Saturday, October 10, 2015

Tomorrow Is My Birthday

This is my birthday weekend. Tomorrow is my birthday, and I will be dozens of years old. It doesn't seem possible that I can be as old as I am, when inside, my mind still feels like a younger version of myself. I'm still goofy, irreverent, sarcastic and in short, immature sometimes.


I'm not going to get all maudlin and reminiscent on you, don't worry. I'm just kinda shocked to be this number. My 12-year-old self is saying, “Wow, you're OLD!”

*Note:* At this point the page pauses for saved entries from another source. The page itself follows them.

(** The overall score grows with the total. *)
Lemma overallOf_monotone a b :
  0 <= a -> a <= b -> b <= 1200 -> overallOf a <= overallOf b.
Proof.
  intros Ha Hab Hb.
  replace b with (a + Z.of_nat (Z.to_nat (b - a))) in * by lia.
  induction (Z.to_nat (b - a)) as [| n IH].
  - rewrite Z.add_0_r. lia.
  - rewrite Nat2Z.inj_succ in *.
    pose proof (overallOf_step (a + Z.of_nat n) ltac:(lia)) as Hs.
    replace (a + Z.succ (Z.of_nat n)) with (a + Z.of_nat n + 1) by lia.
    specialize (IH ltac:(lia) ltac:(lia)). lia.
Qed.

Lemma overallOf_shift t :
  0 <= t <= 1140 -> overallOf (t + 60) <= overallOf t + 6.
Proof.
  intros Ht.
  assert (H : allTotals 1141 (fun t => overallOf (t + 60) <=? overallOf t + 6)
              = true) by (vm_compute; reflexivity).
  pose proof (allTotals_spec _ _ H t ltac:(lia)) as Hb. cbv beta in Hb. lia.
Qed.

Lemma overallOf_near a b :
  0 <= a -> a <= b -> b <= 1200 -> b <= a + 60 ->
  overallOf b <= overallOf a + 6.
Proof.
  intros Ha Hab Hb Hd.
  destruct (Z_le_gt_dec a 1140) as [Hs | Hs].
  - pose proof (overallOf_monotone b (a + 60) ltac:(lia) ltac:(lia) ltac:(lia)).
    pose proof (overallOf_shift a ltac:(lia)). lia.
  - pose proof (overallOf_monotone 1141 a ltac:(lia) ltac:(lia) ltac:(lia)) as H1.
    pose proof (overallOf_range b ltac:(lia)) as H2.
    assert (H3 : overallOf 1141 = 95) by (vm_compute; reflexivity). lia.
Qed.

Section OverallRange.
Context {cm : CaseMapping}.

Lemma timelessTotal_range d : 0 <= timelessTotal d <= 1100.
Proof.
  unfold timelessTotal.
  destruct (assessCrawlability_values d) as [Hc | Hc].
  all: pose proof (assessHtmlStructure_score d) as [? _];
    pose proof (assessContentClarity_score d) as [? _];
    pose proof (assessScanability_score d) as [? _];
    pose proof (assessSummarySections_score d) as [? _];
    pose proof (assessQaFormat_score d) as [? _];
    pose proof (assessSchemaMarkup_score d) as [? _];
    pose proof (assessTrustedEntities_score d) as [? _];
    pose proof (assessDataFormats_score d) as [[? _] _];
    pose proof (assessReadability_score d) as [[? _] _];
    pose proof (assessCredibility_score d) as [[? _] _]; lia.
Qed.

Lemma visibility_total year d :
  snd (visibilityFactors year d) = timelessTotal d + assessFreshness year d.
Proof.
  rewrite visibilityFactors_eq. cbn [snd]. unfold timelessTotal. lia.
Qed.

Lemma overallScore_eq year d :
  (analyzeAiPlatformVisibility year d).(AiVisibilityReport.overallScore)
  = overallOf (timelessTotal d + assessFreshness year d).
Proof.
  rewrite analyzeAiPlatformVisibility_unfold.
  cbn [AiVisibilityReport.overallScore]. rewrite visibility_total.
  reflexivity.
Qed.

(** The clock moves the freshness score by at most 60. *)
Lemma assessFreshness_clock y1 y2 d :
  assessFreshness y1 d <= assessFreshness y2 d + 60.
Proof.
  unfold assessFreshness, addIf.
  destruct (includes (toLowerCase (content d)) (toString y1)),
    (includes (toLowerCase (content d)) (toString (y1 - 1))),
    (includes (toLowerCase (content d)) (toString y2)),
    (includes (toLowerCase (content d)) (toString (y2 - 1)));
    split_ifs; closed_arith.
Qed.

End OverallRange.

(** X2. The overall score of the report lies between 0 and 100, whatever
    the page and the year. *)
Theorem overallScore_in_range :
  forall (cm : CaseMapping) (currentYear : Z) (data : WebsiteData.t),
    0 <= (analyzeAiPlatformVisibility currentYear data)
           .(AiVisibilityReport.overallScore) <= 100.
Proof.
  intros cm currentYear data. rewrite overallScore_eq.
  pose proof (timelessTotal_range data).
  pose proof (assessFreshness_score currentYear data) as [? _].
  apply overallOf_range. lia.
Qed.

(** X3. Analysing the same page in two different years moves the freshness
    score by at most 60 points and the overall score by at most 6. *)
Theorem clock_moves_overall_by_six :
  forall (cm : CaseMapping) (year1 year2 : Z) (data : WebsiteData.t),
    Z.abs (assessFreshness year1 data - assessFreshness year2 data) <= 60
    /\ Z.abs ((analyzeAiPlatformVisibility year1 data)
                .(AiVisibilityReport.overallScore)
              - (analyzeAiPlatformVisibility year2 data)
                  .(AiVisibilityReport.overallScore)) <= 6.
Proof.
  intros cm year1 year2 data.
  pose proof (assessFreshness_clock year1 year2 data) as H12.
  pose proof (assessFreshness_clock year2 year1 data) as H21.
  pose proof (assessFreshness_score year1 data) as [F1 _].
  pose proof (assessFreshness_score year2 data) as [F2 _].
  pose proof (timelessTotal_range data) as HT.
  split; [lia |].
  rewrite !overallScore_eq.
  set (t1 := timelessTotal data + assessFreshness year1 data).
  set (t2 := timelessTotal data + assessFreshness year2 data).
  assert (B1 : 0 <= t1 <= 1200) by (subst t1; lia).
  assert (B2 : 0 <= t2 <= 1200) by (subst t2; lia).
  assert (D : t1 <= t2 + 60 /\ t2 <= t1 + 60) by (subst t1 t2; lia).
  destruct (Z_le_gt_dec t1 t2) as [Hle | Hgt].
  - assert (N := overallOf_near t1 t2).
    assert (M := overallOf_monotone t1 t2). lia.
  - assert (N := overallOf_near t2 t1).
    assert (M := overallOf_monotone t2 t1). lia.
Qed.

(** ** Substrings *)

Lemma startsWith_iff (s p : jsstring) :
  startsWith s p = true <-> exists post, s = p ++ post.
Proof.
  revert s. induction p as [| c p IH]; intros s.
  - split; [intros _; exists s; reflexivity |].
    intros _. destruct s; reflexivity.
  - destruct s as [| d s]; cbn [startsWith app].
    + split; [discriminate | intros [post H]; discriminate H].
    + rewrite andb_true_iff, N.eqb_eq, IH. split.
      * intros [-> [post ->]]. exists post. reflexivity.
      * intros [post H]. injection H as -> ->. split; [reflexivity |].
        exists post. reflexivity.
Qed.

(** [s.includes(p)] holds exactly when [p] occurs in [s]. *)
Lemma includes_iff (s p : jsstring) :
  includes s p = true <-> exists pre post, s = pre ++ p ++ post.
Proof.
  induction s as [| d s IH].
  - cbn [includes]. rewrite orb_false_r, startsWith_iff. split.
    + intros [post H]. exists [], post. exact H.
    + intros [pre [post H]]. destruct pre as [| x pre]; [| discriminate H].
      exists post. exact H.
  - cbn [includes]. rewrite orb_true_iff, startsWith_iff, IH. split.
    + intros [[post H] | [pre [post H]]].
      * exists [], post. exact H.
      * exists (d :: pre), post. rewrite H. reflexivity.
    + intros [pre [post H]]. destruct pre as [| x pre].
      * left. exists post. exact H.
      * right. injection H as _ H. exists pre, post. exact H.
Qed.

Lemma includes_suffix (s a b : jsstring) :
  includes s (a ++ b) = true -> includes s b = true.
Proof.
  rewrite !includes_iff. intros [pre [post H]].
  exists (pre ++ a), post. rewrite H, <- !app_assoc. reflexivity.
Qed.

(** ** Failing factors *)

Lemma countStatus_cons st f fs :
  countStatus st (f :: fs)
  = (if Status.eqb f.(Factor.status) st then 1 else 0) + countStatus st fs.
Proof.
  unfold countStatus. cbn [filter].
  destruct (Status.eqb (Factor.status f) st); cbn [List.length]; lia.
Qed.

Lemma countStatus_nil st : countStatus st [] = 0.
Proof. reflexivity. Qed.

Lemma countStatus_total fs :
  countStatus Status.pass fs + countStatus Status.warning fs
  + countStatus Status.fail fs = Z.of_nat (List.length fs).
Proof.
  induction fs as [| f fs IH]; [reflexivity |].
  rewrite !countStatus_cons. cbn [List.length]. rewrite Nat2Z.inj_succ.
  destruct (Factor.status f); cbn [Status.eqb]; lia.
Qed.

Lemma indicator_range (b : bool) : 0 <= (if b then 1 else 0) <= 1.
Proof. destruct b; lia. Qed.

Lemma statusOf_not_fail s :
  50 <= s -> Status.eqb (statusOf s) Status.fail = false.
Proof.
  intros H. unfold statusOf.
  destruct (Z.leb_spec 80 s); destruct (Z.leb_spec 50 s);
    try reflexivity; lia.
Qed.

Lemma statusOf_fail s : s < 50 -> statusOf s = Status.fail.
Proof.
  intros H. unfold statusOf.
  destruct (Z.leb_spec 80 s); destruct (Z.leb_spec 50 s);
    try reflexivity; lia.
Qed.

(** X4. Public Crawlability (60 or 80) and Readability Level (at least 65)
    never fail, so a report has at most ten failing factors; its passing,
    warning and failing factors are twelve together. *)
Theorem at_most_ten_factors_fail :
  forall (cm : CaseMapping) (currentYear : Z) (data : WebsiteData.t),
    let fs := (analyzeAiPlatformVisibility currentYear data)
                .(AiVisibilityReport.factors) in
    countStatus Status.fail fs <= 10
    /\ countStatus Status.pass fs + countStatus Status.warning fs
       + countStatus Status.fail fs = 12
    /\ statusOf (assessCrawlability data) <> Status.fail
    /\ statusOf (assessReadability data) <> Status.fail.
Proof.
  intros cm currentYear data fs. subst fs.
  rewrite analyzeAiPlatformVisibility_unfold.
  cbn [AiVisibilityReport.factors].
  assert (Hc : Status.eqb (statusOf (assessCrawlability data)) Status.fail
               = false).
  { apply statusOf_not_fail.
    destruct (assessCrawlability_values data) as [-> | ->]; lia. }
  assert (Hr : Status.eqb (statusOf (assessReadability data)) Status.fail
               = false).
  { apply statusOf_not_fail.
    pose proof (assessReadability_score data) as [_ H]. lia. }
  split; [| split; [| split]].
  - rewrite visibilityFactors_eq. cbn [fst].
    rewrite !countStatus_cons, countStatus_nil. cbn [Factor.status].
    rewrite Hc, Hr.
    repeat match goal with
           | |- context [if ?b then 1 else 0] =>
             generalize (indicator_range b);
             generalize (if b then 1 else 0); intros ? ?
           end.
    lia.
  - rewrite countStatus_total, visibilityFactors_eq. reflexivity.
  - intros H. rewrite H in Hc. discriminate Hc.
  - intros H. rewrite H in Hr. discriminate Hr.
Qed.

My husband keeps asking me what I want for my birthday. What I really want can't be bought or made. I want to stop taking these horrid shots. I want a cure for disease; all disease, including mental illness. I want my family to be happy and healthy. I want my friends to be happy and healthy. I want people to stop being mean, spiteful and oblivious. Those are the things I really want for my birthday. The things that can't be wrapped; the intangible things.

Since I won't be getting what I really want, I'll ask for an Alex and Ani bracelet. I like them, and they're fairly inexpensive.

I never had one until my friend bought me one. It was a just because gift, which was a nice surprise. In fact, she bought matching birthstone bracelets for both of us (her birthday is right after mine). I love them now. It was a sweet and thoughtful gesture, and I think of her each time I put on the bracelet.

Isn't it funny how memory works? One little thing can set off a waterfall of memories. It could be a smell, a song, a face, or a color. Of course the older I get, memory lane gets longer too.

So, tomorrow is my birthday. Maybe one of these years I'll acquire the wisdom that is supposed to come with age.